Friday, April 20, 2012

S-E-X, Part 1: The Great Indicator

Let's just point out the elephant in the room right now. We are all sexual beings. We can pretend, deny, and repress all we want, but the truth remains. We, men AND women, were created to physiologically and emotionally desire and enjoy sex. It actually is good for our health and enhances our feelings of well-being. Those that believe in God and, at the same time, feel guilt or shame for this fact might want to ponder the whole created-in-His-image thing. If procreation were His only plan for sex, He might very well have left certain organs out and planned it entirely differently, since pleasure would be unnecessary. In fact, eliminating pleasure altogether might have made His job easier, since it would eliminate all kinds of societal ills and personal weaknesses, but I digress.

In a marriage relationship, the health of our sex life is a great indicator of the overall health of our relationship. I wouldn't have always said this. It's something that I really had to step back and humbly acknowledge after some real struggle. As much as I struggled to disprove it, though, my marriage has made more sense to me and my emotional well-being has improved since accepting and embracing this truth as a powerful ally. There are certainly a lot of resources out there on the subject, but there is also a lot of silence. The silence is deafening, and marriages are suffering because "good" people just don't talk about it and often don't know how to make "goodness" and sexuality co-exist.

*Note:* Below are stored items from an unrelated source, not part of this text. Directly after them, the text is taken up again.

Definition binding_path (instanceID bindingID : string) : string :=
  instance_path instanceID +:+ "/service_bindings/" +:+ bindingID.

Section client.
Context {X : Type} `{HTTP X}.
Variables (b : BrokerAPIClient).

(* map: ci/helpers/brokerapi_helper.go 75-105 doRequest *)
Definition doRequest (action path : string) (body : option string) (params : list uriParam)
    : M X (http_response + error) :=
  match http_NewRequest action (bc_URL b +:+ path) with
  | Some err => ret (inr err)
  | None => external (client_Do (build_request b action path body params))
  end.

(* map: ci/helpers/brokerapi_helper.go 129-148 DoProvisionRequest *)
Definition DoProvisionRequest (instanceID serviceID planID paramJSON : string)
    : M X (http_response + error) :=
  doRequest "PUT" (instance_path instanceID) (Some (provision_body b serviceID planID paramJSON))
    [("accepts_incomplete", FormatBool (bc_AcceptsIncomplete b))].

(* map: ci/helpers/brokerapi_helper.go 150-161 DoDeprovisionRequest *)
Definition DoDeprovisionRequest (instanceID serviceID planID : string) : M X (http_response + error) :=
  doRequest "DELETE" (instance_path instanceID) None
    [("service_id", serviceID); ("plan_id", planID);
     ("accepts_incomplete", FormatBool (bc_AcceptsIncomplete b))].

(* map: ci/helpers/brokerapi_helper.go 163-186 DoUpdateRequest *)
Definition DoUpdateRequest
    (instanceID serviceID planID oldPlanID oldServiceID orgID spaceID paramJSON : string)
    : M X (http_response + error) :=
  doRequest "PATCH" (instance_path instanceID)
    (Some (update_body serviceID planID oldPlanID oldServiceID orgID spaceID paramJSON))
    [("accepts_incomplete", FormatBool (bc_AcceptsIncomplete b))].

It's probably no surprise that this issue is extremely complicated, maybe the most complicated aspect of an intimate relationship, as men and women tend to view it so completely differently. Entire books are written on the subject. Simply and generally put, men tend to have sex to feel close, and women tend to need to feel close in order to want sex. This naturally creates quite a bit of tension at times. In the ideal relationship, both spouses have a deep and constant emotional bond which naturally draws them into a mutually fulfilling sexual relationship. Those of you with this ideal relationship may stop reading right now (at least until Part 2), as I have nothing to add. I congratulate you on your marital perfection and ask you to pray for the rest of us. For those of us remaining, I tell you emphatically from experience that there is hope, and with some work and willingness to be vulnerable, your marital intimacy, both physical and emotional, can improve dramatically.

The first step is truly believing that sex is an inherent marital right and privilege and that shame has no place in it. Women especially need to embrace their sexuality, in the proper context, as beautiful and a blessing to them. And They Were Not Ashamed, by Laura Brotherson, CFLE, is a great resource if you struggle with this, and is a great overall resource on the entire subject. 

The second step is really excepting the truth that men and women have differing views and needs related to sex, and that neither is inherently right or wrong. Sex Begins In The Kitchen, by Dr. Kevin Leman, is a good read for this. Men, it's so important for you to understand that a woman resistant to your sexual needs is not just trying to make you suffer, and she is not frigid or sexless. You must be sensitive to, and patient with, her insecurities and desire to feel emotionally cared for in order to feel open to a mutually fulfilling sexual relationship. Women, your husband is not a demonic pig for desiring you on a regular basis. His desire can actually be a blessing to you and your relationship if you allow it. This doesn't mean you are obligated to comply with his every whim, but it does mean a sensitivity on your end and an effort to lovingly fulfill his needs when possible, which, believe it or not, will leave you feeling fulfilled as well.

This second step is not a quickie. It is extended fore-play, and it probably has to be adjusted many times over the years. It requires being open to and open with each other. It's not always easy to talk about sex, but it's so important to be on the same page here. It's dangerous to do this entirely individually, having to assume your spouse's needs, desires, and thoughts on the subject. You will inevitably be misguided in at least some of your assumptions, which is not only unfair to your spouse but counterproductive to your efforts. If it's hard to sit and talk about this, write letters or include this in your series of questions for each other. It's valuable information that can deepen your emotional intimacy and increase your understanding of and appreciation for your spouse if you can allow yourself to be vulnerable and honest in your answers and non-judgmental of your spouse's.

So if the health of our sex life is an indicator of the overall health of our relationship, how do we feel about our sex life? Is our mutual fulfillment a product and expression of our love and respect for each other, or is the dissonance we feel a product and expression of resentment, distance, and misguided priorities? We find the sensual aspects of sex exploited and replayed over and over in society and in the media. They may be titillating, but they are a lie. They deny the true beauty,complexity, and potential of married love. There is a deep love, acceptance, and powerful force within sex that can not be accessed by a one night stand. This power can only exist between two totally committed and monogamous partners that constantly work on reflecting the ideal of spiritual, emotional, and physical oneness.